Dienstag, 18. April 2017

«Wir opfern einige der schönsten Landschaften»

Tagi: Der frühere oberste Umweltbeamte der Schweiz lehnt das Energiegesetz ab. Dieses räume dem Bau von Windkraftwerken Vorrang vor dem Naturschutz ein.- Den Ausschlag gaben die Artikel 12 und 13 im Energiegesetz. Diese räumen dem Interesse an Anlagen zur Nutzung erneuerbarer Energie neu dasselbe Gewicht wie dem Interesse am Naturschutz ein. Zudem werden Bewilligungen für neue Anlagen nicht mehr vor dem Bundesgericht angefochten werden können. Angesichts der verfügbaren finanziellen Mittel und des grossen politischen Willens zum Bau von Windkraftwerken wird dies dazu führen, dass diesen Vorrang vor der Natur eingeräumt wird. Wir opfern einige der schönsten Landschaften, wenn wir das Energiegesetz annehmen. So bestehen bereits Projekte im Vallée de Joux, in den Freibergen und an vielen weiteren Orten.

Kommentare:

  1. Kommt das Energiegesetz durch, dann werden in der Schweiz 1000 grosse Windkraftanlagen gebaut.

    AntwortenLöschen
  2. Der Windrad-Lärm kann zum Alptraum werden.
    Die Nutzung der Wind-Energie geht nicht geräuschlos von sich.
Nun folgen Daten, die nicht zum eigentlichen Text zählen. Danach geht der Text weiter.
(** The effect of a committed creation and of a committed append. *)
Definition commits_create (h : SessionHeader) (evs : list SessionEvent)
    (d d' : durable_logs) : Prop :=
  d !! h_id h = None ∧ contiguous evs ∧ d' = <[h_id h := (h, evs)]> d.
Definition commits_append (id : SessionId) (e : SessionEvent) (d d' : durable_logs) : Prop :=
  ∃ h evs, d !! id = Some (h, evs) ∧ next_seq evs = Ok (ev_seq e) ∧
           d' = <[id := (h, evs ++ [e])]> d.

(** A write that succeeds commits exactly its events; one that fails or is
    cancelled leaves every committed prefix intact: it has committed nothing,
    or (the outcome being uncertain) exactly its events. *)
Definition writes {A} (commit : durable_logs → durable_logs → Prop)
    (r : result SessionError A) (d d' : durable_logs) : Prop :=
  match r with Ok _ => commit d d' | Err _ => d' = d ∨ commit d d' end.

(** The documented contract of the trait. *)
Class PersistenceLaws (S : Type) `{SessionPersistence S} := {
  durable : S → durable_logs;
  create_writes t h s r s' :
    p_create t h s = (r, s') →
    writes (commits_create h []) r (durable s) (durable s');
  create_seeded_writes t h evs s r s' :
    p_create_seeded t h evs s = (r, s') →
    writes (commits_create h evs) r (durable s) (durable s');
  append_writes t id e s r s' :
    p_append t id e s = (r, s') →
    writes (commits_append id e) r (durable s) (durable s');
  load_reads t id s o :
    p_load t id s = Ok o → o = fst <$> durable s !! id;
  read_from_reads t id from s evs :
    p_read_from t id from s = Ok evs →
    ∃ h all, durable s !! id = Some (h, all) ∧
             evs = filter (λ e, (from ≤ ev_seq e)%N) all;
  flush_keeps t id s s' r :
    p_flush t id s = (r, s') → durable s' = durable s;
}.

(** *** The in-memory back end *)

Record MemorySession := mkMemory {
  ms_header : SessionHeader;
  ms_events : list SessionEvent;
  ms_flush_count : N;
}.

Abbreviation MemorySessionPersistence := (gmap SessionId MemorySession).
Das zeigt das Beispiel von St. Brais. Hier wurden zwei Windturbinen in Dorfnähe gebaut. Ihr Lärm ist für einige Einwohner zum Alptraum geworden. «Einstein» hat den Windrad-Lärm zusammen mit einem Akustiker der Empa analysiert. Müssen die geltenden Lärm-Grenzwerte revidiert werden?